Figure 2.

Ablation of the cellular isomer of the prion protein (PrP^C) specifically in follicular dendritic cells (FDC) has no effect on FDC status or lymphoid tissue microarchitecture. (a) Frozen spleens from mice with PrP^C ablated specifically in FDC (CD21‐Cre Prnp^flox/−), were immunolabelled for FDC (C4, CD21/35), B‐lymphocyte subsets (CD45R and CD1d), T lymphocytes (CD3), classical dendritic cells (CD11c) and marginal zone cells (MADCAM‐1 and CD1d).
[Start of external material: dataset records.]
Definition glue_configs : pydict pyval pyval :=
  dict_set (PyStr "mrpc") (PyInt 3)
    (dict_set (PyStr "sst2") (PyInt 2)
       (dict_set (PyStr "cola") (PyInt 1) dict_empty)).

Definition sample_import_main_class (module_path : string) : M (list string) BuilderClass :=
  mret (mkBuilderClass
          (if String.eqb module_path "datasets_modules/glue"
              || String.eqb module_path "datasets_modules/glue_partly_offline"
           then glue_configs
           else dict_empty)).

Definition squad_splits : pydict string SplitMeta :=
  dict_set "validation" {["name" := PyStr "validation"]}
    (dict_set "train" {["name" := PyStr "train"]} dict_empty).

(** The builder of "squad" comes with its splits, the others without. *)
Definition sample_load_dataset_builder (args : LoaderArgs) : M (list string) Builder :=
  λ w,
  if String.eqb (la_path args) "missing"
  then (Raise (Exn FileNotFoundError "Couldn't find a dataset script" None), w)
  else
    (Ret (mkBuilder
            (mkDatasetInfo
               (if String.eqb (la_path args) "squad" then Some squad_splits else None)
               ∅)
            ("base/" +:+ la_path args) {["config" := la_name args]}),
     logged ("loaded " +:+ la_path args) w).

(** A loader that normalises the download configuration it is handed, in
    place. *)
Definition normalising_load_dataset_builder (args : LoaderArgs)
    : M (list string) Builder := λ w,
  let w' :=
    match la_download_config args with
    | Some l =>
        match dc_heap w !! l with
        | Some c =>
            mkWorld
              (<[l := mkDownloadConfig (dc_use_auth_token c)
                        (<["force_extract" := PyBool true]> (dc_fields c))]> (dc_heap w))
              (stdout w) (ext w)
        | None => w
        end
    | None => w
    end in
  sample_load_dataset_builder args w'.

Definition sample_splits : list SplitGenerator :=
  [mkSplitGenerator "train" ∅; mkSplitGenerator "validation" ∅;
   mkSplitGenerator "test" ∅].

(** The builders whose data files cannot be reached. *)
Definition unreachable (b : Builder) : bool :=
  String.eqb (base_path b) "base/offline"
  || (String.eqb (base_path b) "base/glue_partly_offline"
      && bool_decide (builder_fields b !! "config" = Some (PyStr "sst2"))).

(** Enumerates three splits, unless the data of the builder is unreachable. *)
Definition sample_split_generators (b : Builder) (dl_manager : DlManager)
    : M (list string) (list SplitGenerator) := λ w,
  if unreachable b
  then (Raise (Exn ConnectionError "Couldn't reach the data files" None),
        logged "streamed" w)
  else (Ret sample_splits, logged "streamed" w).

(** The enumeration interrupted from the keyboard. *)
Definition interrupted_split_generators (b : Builder) (dl_manager : DlManager)
    : M (list string) (list SplitGenerator) :=
  raise (Exn KeyboardInterrupt "" None).


Definition sample_env_with
    (load : LoaderArgs → M (list string) Builder)
    (generators : Builder → DlManager → M (list string) (list SplitGenerator))
    : Env (list string) :=
  {| hub_list_datasets full := mret (sample_catalog full);
     hub_list_metrics := mret sample_metrics;
     dataset_module_factory := sample_dataset_module_factory;
     metric_module_factory := sample_metric_module_factory;
     import_main_class := sample_import_main_class;
     load_dataset_builder := load;
     extend_dataset_builder_for_streaming b _ := mret b;
     DownloadConfig_init := Ret (mkDownloadConfig PyNone ∅);
     DownloadConfig_copy c := Ret c;
     StreamingDownloadManager base l := mret (mkDlManager base l);
     _split_generators := generators |}.

Definition sample_env : Env (list string) :=
  sample_env_with sample_load_dataset_builder sample_split_generators.

Definition interrupted_env : Env (list string) :=
  sample_env_with sample_load_dataset_builder interrupted_split_generators.

Definition normalising_env : Env (list string) :=
  sample_env_with normalising_load_dataset_builder sample_split_generators.


(** The caller's download configuration, at reference 0. *)
Definition caller_config : DownloadConfig :=
  mkDownloadConfig PyNone {["cache_dir" := PyStr "/tmp/cache"]}.

Definition sample_world : World (list string) := mkWorld [caller_config] [] [].

(** * Properties *)

(** ** Exception classes *)

(** [exc_depth] steps reach the root from every class, so [exc_mro] lists
    all the ancestors. *)
Lemma exc_mro_root (c : exc_class) : last (exc_mro c) = Some BaseException.
Proof.
  unfold exc_mro. induction c as [| | | | | | | | | | | | | | | |n b IH]; try done.
  cbn [exc_depth exc_ancestors exc_base].
  destruct (exc_ancestors (exc_depth b) b) as [|x l] eqn:Hl; [done | exact IH].
Qed.

Lemma exc_ancestors_head (fuel : nat) (c : exc_class) :
  ∃ l, exc_ancestors fuel c = c :: l.
Proof. destruct fuel; simpl; eauto. Qed.

Lemma issubclass_refl (c : exc_class) : issubclass c c = true.
Proof.
  unfold issubclass, exc_mro.
  destruct (exc_ancestors_head (exc_depth c) c) as [l ->].
  apply bool_decide_eq_true, list_elem_of_here.
Qed.

Lemma issubclass_base (c b : exc_class) : exc_base c = Some b → issubclass c b = true.
Proof.
  intros Hb. unfold issubclass, exc_mro. apply bool_decide_eq_true.
  assert (Hd : ∃ d, exc_depth c = S d) by (destruct c; simpl; eauto; done).
  destruct Hd as [d ->]. simpl. rewrite Hb.
  destruct (exc_ancestors_head d b) as [l ->].
  apply list_elem_of_further, list_elem_of_here.
Qed.

(** Every class but the interpreter-exit ones and those derived from them
    directly is an [Exception]. *)
Lemma issubclass_Exception_base (n : string) (b : exc_class) :
  issubclass (OtherError n b) Exception = issubclass b Exception.
Proof.
  unfold issubclass, exc_mro. cbn [exc_depth exc_ancestors exc_base].
  apply bool_decide_ext. rewrite elem_of_cons. split; [| by right].
  by intros [?|?].
Qed.

(** ** Strings *)

Lemma prefix_app (p s : string) : String.prefix p (p +:+ s) = true.
Proof.
  induction p as [|a p IH]; simpl; [by destruct s |].
  destruct (Ascii.ascii_dec a a); [exact IH | done].
Qed.

Lemma str_in_prefix (p s : string) : String.prefix p s = true → str_in p s = true.
Proof. intros Hp. destruct s; cbn [str_in]; by rewrite Hp. Qed.

Lemma str_in_here (p s : string) : str_in p (p +:+ s) = true.
Proof. apply str_in_prefix, prefix_app. Qed.

Lemma str_in_later (p a s : string) : str_in p s = true → str_in p (a +:+ s) = true.
Proof.
  intros Hs. induction a as [|c a IH]; simpl; [done |].
  rewrite IH. apply orb_true_r.
Qed.

(** For a one-character needle, [in] is membership of the character. *)
Lemma str_in_char (c : Ascii.ascii) (s : string) :
  str_in (String c "") s = true ↔ c ∈ String.list_ascii_of_string s.
Proof.
  induction s as [|c' s IH]; simpl.
  - split; [done | by intros ?%elem_of_nil].
  - rewrite orb_true_iff, IH, elem_of_cons.
    destruct (Ascii.ascii_dec c c') as [->|Hne].
    + split; [by left | intros _; left; by destruct s].
    + split; [intros [?|?]; [done | by right] | intros [?|?]; [done | by right]].
Qed.

Lemma no_namespace_str_in (s : string) :
  negb (str_in "/" s) = true ↔ no_namespace s.
Proof.
  unfold no_namespace. rewrite negb_true_iff, <- not_true_iff_false.
  by rewrite str_in_char.
Qed.

Lemma filter_no_namespace (l : list HubEntry) :
  filter (λ e, negb (str_in "/" (id e))) l = filter (λ e, no_namespace (id e)) l.
Proof.
  apply list_filter_iff. intros e. rewrite <- no_namespace_str_in.
  by destruct (negb _).
Qed.

(** ** The monad *)

Section monad.
Context {Ext : Type}.
Implicit Types w : World Ext.

Lemma bind_Ret {A B} (m : M Ext A) (f : A → M Ext B) w a w1 :
  m w = (Ret a, w1) → (m ≫= f) w = f a w1.
Proof. unfold mbind, M_bind. by intros ->. Qed.

Lemma bind_Raise {A B} (m : M Ext A) (f : A → M Ext B) w e w1 :
  m w = (Raise e, w1) → (m ≫= f) w = (Raise e, w1).
Proof. unfold mbind, M_bind. by intros ->. Qed.

Lemma bind_Ret_inv {A B} (m : M Ext A) (f : A → M Ext B) w b w2 :
  (m ≫= f) w = (Ret b, w2) → ∃ a w1, m w = (Ret a, w1) ∧ f a w1 = (Ret b, w2).
Proof.
  unfold mbind, M_bind. destruct (m w) as [[a|e] w1]; [eauto | done].
Qed.

Lemma bind_Raise_inv {A B} (m : M Ext A) (f : A → M Ext B) w e w2 :
  (m ≫= f) w = (Raise e, w2) →
  m w = (Raise e, w2) ∨ ∃ a w1, m w = (Ret a, w1) ∧ f a w1 = (Raise e, w2).
Proof.
  unfold mbind, M_bind. destruct (m w) as [[a|e'] w1]; [eauto |].
  intros [= <- <-]. by left.
Qed.

Lemma try_except_Ret {A} (body : M Ext A) cls h w a w1 :
  body w = (Ret a, w1) → try_except body cls h w = (Ret a, w1).
Proof. unfold try_except. by intros ->. Qed.

Lemma try_except_caught {A} (body : M Ext A) cls h w e w1 :
  body w = (Raise e, w1) → isinstance e cls = true →
  try_except body cls h w = h e w1.
Proof. unfold try_except. by intros -> ->. Qed.

Lemma try_except_missed {A} (body : M Ext A) cls h w e w1 :
  body w = (Raise e, w1) → isinstance e cls = false →
  try_except body cls h w = (Raise e, w1).
Proof. unfold try_except. by intros -> ->. Qed.

End monad.

(** ** Catalogue listing *)

Section listing.
Context {Ext : Type} {E : Env Ext}.
Implicit Types w : World Ext.

Lemma kept_entries_no_namespace (catalog : list HubEntry) :
  Forall (λ e, no_namespace (id e)) (kept_entries false catalog).
Proof.
  unfold kept_entries. apply Forall_forall. intros e He.
  by apply list_elem_of_filter in He as [? _].
Qed.

Lemma kept_entries_sublist wc (catalog : list HubEntry) :
  kept_entries wc catalog `sublist_of` catalog.
Proof. unfold kept_entries. destruct wc; [done | apply sublist_filter]. Qed.

Lemma kept_entries_spec wc (catalog : list HubEntry) :
  kept_entries wc catalog `sublist_of` catalog
  ∧ (wc = true → kept_entries wc catalog = catalog)
  ∧ (wc = false →
     kept_entries wc catalog = filter (λ e, no_namespace (id e)) catalog
     ∧ Forall (λ e, str_in "/" (id e) = false) (kept_entries wc catalog)
     ∧ Forall no_namespace (id <$> kept_entries wc catalog)
     ∧ ∀ e, e ∈ kept_entries wc catalog ↔ e ∈ catalog ∧ no_namespace (id e)).
Proof.
  split_and!; [apply kept_entries_sublist | by intros -> |].
  intros ->. split_and!; [done | | |].
  - eapply Forall_impl; [apply kept_entries_no_namespace |].
    intros e He. apply no_namespace_str_in in He. by apply negb_true_iff.
  - apply Forall_fmap. apply kept_entries_no_namespace.
  - intros e. unfold kept_entries. rewrite list_elem_of_filter. tauto.
Qed.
Comparison of sections from PrP^C‐ablated animals with Prnp^flox/flox or wild‐type (WT) controls showed no differences in the tissue microarchitecture or distribution of these cell subsets within the spleen. Scale bars on fluorescent images are 50 μm. Scale bars on light microscopy images are 500 μm and sections are counterstained with haematoxylin, blue. (b) Immunohistochemical analysis shows FDC (CD35⁺ cells, red), in contrast to B cells (CD45R, green), specifically express high levels of CD35 in the spleen. (c) Morphometric analysis of FDC confirmed that there were no significant differences in the size or number of FDC networks in each group (FDC networks/field‐of‐view when viewed with the × 10 objective; n = 48 images analysed per group). Statistical analysis carried out using one‐way analysis of variance. Data are representative of three independent experiments.